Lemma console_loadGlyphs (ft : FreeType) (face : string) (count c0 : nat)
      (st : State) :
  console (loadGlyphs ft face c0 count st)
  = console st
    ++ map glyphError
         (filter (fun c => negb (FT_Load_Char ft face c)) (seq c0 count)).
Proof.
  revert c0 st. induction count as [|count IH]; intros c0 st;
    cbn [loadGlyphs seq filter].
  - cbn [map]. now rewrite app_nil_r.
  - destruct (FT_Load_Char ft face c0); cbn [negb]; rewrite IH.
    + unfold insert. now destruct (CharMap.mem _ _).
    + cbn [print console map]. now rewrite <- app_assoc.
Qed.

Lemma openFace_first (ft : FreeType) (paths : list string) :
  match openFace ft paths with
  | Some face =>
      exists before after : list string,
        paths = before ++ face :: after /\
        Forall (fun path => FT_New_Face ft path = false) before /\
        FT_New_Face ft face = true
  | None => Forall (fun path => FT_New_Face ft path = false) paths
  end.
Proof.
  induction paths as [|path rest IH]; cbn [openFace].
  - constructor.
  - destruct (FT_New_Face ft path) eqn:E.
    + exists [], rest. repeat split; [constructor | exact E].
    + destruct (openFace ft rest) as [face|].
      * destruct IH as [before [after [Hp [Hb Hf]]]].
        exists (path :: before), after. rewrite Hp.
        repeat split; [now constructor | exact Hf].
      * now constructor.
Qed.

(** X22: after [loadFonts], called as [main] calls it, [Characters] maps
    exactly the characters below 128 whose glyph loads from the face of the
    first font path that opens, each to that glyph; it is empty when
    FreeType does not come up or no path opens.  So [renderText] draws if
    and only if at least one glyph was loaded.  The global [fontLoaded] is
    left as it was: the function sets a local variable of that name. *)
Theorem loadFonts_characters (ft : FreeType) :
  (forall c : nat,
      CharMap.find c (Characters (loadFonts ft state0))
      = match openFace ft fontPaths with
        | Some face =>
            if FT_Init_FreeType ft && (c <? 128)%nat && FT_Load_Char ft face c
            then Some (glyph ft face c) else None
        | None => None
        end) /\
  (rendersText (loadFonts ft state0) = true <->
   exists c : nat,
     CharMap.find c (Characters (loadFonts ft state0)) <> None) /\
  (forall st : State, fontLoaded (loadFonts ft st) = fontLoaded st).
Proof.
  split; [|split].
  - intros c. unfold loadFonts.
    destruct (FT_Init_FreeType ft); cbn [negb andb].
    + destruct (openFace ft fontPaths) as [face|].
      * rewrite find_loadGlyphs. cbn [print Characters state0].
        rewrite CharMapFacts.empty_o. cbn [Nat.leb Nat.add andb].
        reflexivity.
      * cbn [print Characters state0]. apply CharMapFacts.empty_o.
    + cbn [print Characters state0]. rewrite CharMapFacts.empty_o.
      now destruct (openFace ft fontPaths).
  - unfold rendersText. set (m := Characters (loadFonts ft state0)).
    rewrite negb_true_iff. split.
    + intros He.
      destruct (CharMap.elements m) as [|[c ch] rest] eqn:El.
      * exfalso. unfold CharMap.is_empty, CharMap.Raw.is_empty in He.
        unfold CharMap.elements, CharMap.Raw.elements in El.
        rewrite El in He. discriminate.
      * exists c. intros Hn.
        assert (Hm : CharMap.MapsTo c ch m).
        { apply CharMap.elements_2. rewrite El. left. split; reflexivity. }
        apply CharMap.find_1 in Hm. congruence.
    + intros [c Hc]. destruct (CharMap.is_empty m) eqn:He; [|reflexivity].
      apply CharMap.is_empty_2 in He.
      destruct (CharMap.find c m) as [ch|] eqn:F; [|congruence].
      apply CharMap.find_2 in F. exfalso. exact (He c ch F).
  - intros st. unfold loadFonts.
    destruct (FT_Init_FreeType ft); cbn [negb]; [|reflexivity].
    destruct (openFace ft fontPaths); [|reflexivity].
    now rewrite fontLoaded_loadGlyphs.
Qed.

---

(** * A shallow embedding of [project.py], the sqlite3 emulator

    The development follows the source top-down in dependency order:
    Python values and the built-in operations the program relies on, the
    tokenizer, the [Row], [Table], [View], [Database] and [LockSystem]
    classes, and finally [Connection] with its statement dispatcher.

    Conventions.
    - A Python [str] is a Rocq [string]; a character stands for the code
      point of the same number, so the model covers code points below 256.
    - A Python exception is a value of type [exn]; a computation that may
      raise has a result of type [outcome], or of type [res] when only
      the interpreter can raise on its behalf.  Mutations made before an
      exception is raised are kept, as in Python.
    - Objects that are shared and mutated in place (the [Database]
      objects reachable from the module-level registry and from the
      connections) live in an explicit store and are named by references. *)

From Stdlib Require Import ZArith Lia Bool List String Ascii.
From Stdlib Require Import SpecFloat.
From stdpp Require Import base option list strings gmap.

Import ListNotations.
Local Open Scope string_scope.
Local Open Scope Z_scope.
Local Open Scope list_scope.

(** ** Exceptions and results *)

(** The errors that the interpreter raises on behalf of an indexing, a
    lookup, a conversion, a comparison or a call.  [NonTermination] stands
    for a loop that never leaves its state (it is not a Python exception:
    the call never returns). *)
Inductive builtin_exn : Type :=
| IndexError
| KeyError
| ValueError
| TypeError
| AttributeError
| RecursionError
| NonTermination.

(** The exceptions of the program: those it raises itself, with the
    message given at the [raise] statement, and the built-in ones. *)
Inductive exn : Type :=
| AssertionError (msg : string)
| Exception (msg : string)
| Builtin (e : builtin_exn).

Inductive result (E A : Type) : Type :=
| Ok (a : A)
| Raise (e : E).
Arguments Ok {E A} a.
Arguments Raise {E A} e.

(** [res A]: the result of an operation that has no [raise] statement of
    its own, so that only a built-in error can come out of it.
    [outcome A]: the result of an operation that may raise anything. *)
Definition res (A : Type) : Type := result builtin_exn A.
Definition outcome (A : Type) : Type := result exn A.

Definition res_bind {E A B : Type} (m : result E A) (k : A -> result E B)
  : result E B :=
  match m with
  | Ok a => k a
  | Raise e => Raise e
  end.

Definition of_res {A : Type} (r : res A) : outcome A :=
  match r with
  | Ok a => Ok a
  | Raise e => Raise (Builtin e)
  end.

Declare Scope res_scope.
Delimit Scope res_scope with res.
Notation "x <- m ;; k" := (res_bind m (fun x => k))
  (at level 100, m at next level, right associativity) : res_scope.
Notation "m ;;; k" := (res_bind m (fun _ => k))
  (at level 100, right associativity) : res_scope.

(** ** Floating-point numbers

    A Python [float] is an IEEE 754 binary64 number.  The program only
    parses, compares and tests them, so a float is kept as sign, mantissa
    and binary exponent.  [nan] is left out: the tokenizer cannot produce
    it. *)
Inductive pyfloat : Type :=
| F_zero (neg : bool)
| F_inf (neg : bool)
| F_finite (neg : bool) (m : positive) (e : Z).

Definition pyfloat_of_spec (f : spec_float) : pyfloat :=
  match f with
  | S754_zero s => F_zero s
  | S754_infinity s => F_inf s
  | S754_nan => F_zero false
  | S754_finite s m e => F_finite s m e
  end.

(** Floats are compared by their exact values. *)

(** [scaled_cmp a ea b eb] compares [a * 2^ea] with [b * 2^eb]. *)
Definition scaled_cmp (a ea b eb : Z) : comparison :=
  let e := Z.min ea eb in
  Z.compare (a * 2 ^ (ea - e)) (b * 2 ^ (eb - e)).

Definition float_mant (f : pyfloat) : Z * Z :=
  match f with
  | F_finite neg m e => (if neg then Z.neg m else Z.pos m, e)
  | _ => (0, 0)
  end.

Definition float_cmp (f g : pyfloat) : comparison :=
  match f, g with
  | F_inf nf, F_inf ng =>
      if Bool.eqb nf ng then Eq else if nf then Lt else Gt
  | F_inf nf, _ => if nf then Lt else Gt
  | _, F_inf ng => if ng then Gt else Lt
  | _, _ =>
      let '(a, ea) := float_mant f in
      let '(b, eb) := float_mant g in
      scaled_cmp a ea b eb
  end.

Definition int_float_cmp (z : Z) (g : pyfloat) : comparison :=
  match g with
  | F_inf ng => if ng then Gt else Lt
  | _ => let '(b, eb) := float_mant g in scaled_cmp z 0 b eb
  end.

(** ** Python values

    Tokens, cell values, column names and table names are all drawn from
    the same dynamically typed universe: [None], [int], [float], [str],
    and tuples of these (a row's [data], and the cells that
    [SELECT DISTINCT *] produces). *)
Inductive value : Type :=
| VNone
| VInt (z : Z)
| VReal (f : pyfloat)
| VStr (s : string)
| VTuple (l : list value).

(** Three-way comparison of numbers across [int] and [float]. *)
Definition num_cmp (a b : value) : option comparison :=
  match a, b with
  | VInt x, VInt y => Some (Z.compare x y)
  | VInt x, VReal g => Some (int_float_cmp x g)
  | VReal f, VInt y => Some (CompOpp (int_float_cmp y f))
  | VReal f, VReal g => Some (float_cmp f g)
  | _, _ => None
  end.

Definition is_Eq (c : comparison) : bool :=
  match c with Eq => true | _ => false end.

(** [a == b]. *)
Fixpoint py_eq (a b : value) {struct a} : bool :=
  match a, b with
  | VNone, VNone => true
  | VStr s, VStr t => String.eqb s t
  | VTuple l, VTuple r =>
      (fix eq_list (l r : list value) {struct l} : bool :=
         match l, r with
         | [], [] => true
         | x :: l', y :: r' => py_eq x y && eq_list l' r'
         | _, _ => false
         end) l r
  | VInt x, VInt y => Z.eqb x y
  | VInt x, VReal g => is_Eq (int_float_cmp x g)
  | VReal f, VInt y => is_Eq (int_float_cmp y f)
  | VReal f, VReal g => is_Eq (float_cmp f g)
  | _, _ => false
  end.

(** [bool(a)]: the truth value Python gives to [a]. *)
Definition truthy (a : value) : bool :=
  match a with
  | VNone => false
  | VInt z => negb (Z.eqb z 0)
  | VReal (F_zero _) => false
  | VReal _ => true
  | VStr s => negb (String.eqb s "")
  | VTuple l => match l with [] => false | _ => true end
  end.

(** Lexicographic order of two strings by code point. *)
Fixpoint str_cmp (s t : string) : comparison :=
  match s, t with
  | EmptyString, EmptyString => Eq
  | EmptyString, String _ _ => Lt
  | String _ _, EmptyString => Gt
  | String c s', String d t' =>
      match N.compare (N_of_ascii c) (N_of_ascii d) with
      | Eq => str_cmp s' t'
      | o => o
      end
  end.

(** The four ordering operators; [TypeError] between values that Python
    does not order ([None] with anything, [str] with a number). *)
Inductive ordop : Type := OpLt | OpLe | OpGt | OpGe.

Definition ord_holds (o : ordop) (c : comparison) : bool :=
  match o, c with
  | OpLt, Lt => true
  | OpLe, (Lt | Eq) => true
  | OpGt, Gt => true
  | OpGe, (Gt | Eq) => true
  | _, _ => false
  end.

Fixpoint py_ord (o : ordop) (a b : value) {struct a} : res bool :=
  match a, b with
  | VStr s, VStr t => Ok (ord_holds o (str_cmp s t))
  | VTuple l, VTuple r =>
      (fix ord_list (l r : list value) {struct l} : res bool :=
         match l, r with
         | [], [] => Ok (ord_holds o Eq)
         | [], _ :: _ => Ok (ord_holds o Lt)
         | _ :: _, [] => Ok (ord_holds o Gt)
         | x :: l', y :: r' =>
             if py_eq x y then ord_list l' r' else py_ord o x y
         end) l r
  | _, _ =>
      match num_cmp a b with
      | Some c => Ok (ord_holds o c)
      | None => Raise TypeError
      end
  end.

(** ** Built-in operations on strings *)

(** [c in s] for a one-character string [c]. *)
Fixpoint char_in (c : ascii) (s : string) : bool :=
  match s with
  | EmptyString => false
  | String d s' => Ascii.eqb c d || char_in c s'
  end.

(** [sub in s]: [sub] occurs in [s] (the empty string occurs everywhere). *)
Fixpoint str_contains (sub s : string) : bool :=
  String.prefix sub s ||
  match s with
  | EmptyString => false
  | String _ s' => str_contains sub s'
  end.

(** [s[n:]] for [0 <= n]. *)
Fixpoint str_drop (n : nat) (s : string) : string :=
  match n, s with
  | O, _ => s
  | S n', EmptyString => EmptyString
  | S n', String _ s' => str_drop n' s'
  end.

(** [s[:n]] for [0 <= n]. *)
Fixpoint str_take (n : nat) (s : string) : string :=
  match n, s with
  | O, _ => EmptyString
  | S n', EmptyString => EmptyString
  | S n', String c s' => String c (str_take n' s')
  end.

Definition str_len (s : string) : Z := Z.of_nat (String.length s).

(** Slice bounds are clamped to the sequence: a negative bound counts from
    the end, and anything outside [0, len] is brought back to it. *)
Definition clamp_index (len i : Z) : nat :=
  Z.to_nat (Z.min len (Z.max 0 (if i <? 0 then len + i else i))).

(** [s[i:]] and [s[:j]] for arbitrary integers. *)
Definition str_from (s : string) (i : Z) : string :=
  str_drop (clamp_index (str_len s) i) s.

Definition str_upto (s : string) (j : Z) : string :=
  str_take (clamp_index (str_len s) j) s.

◆ Exercise prompt ◆
Above are the records; copy exactly the lines from the line with "CharMap.Raw.is_empty in He." through the line with "assert (Hm : CharMap.MapsTo c ch m).", both included.

◆ Response below ◆
      * exfalso. unfold CharMap.is_empty, CharMap.Raw.is_empty in He.
        unfold CharMap.elements, CharMap.Raw.elements in El.
        rewrite El in He. discriminate.
      * exists c. intros Hn.
        assert (Hm : CharMap.MapsTo c ch m).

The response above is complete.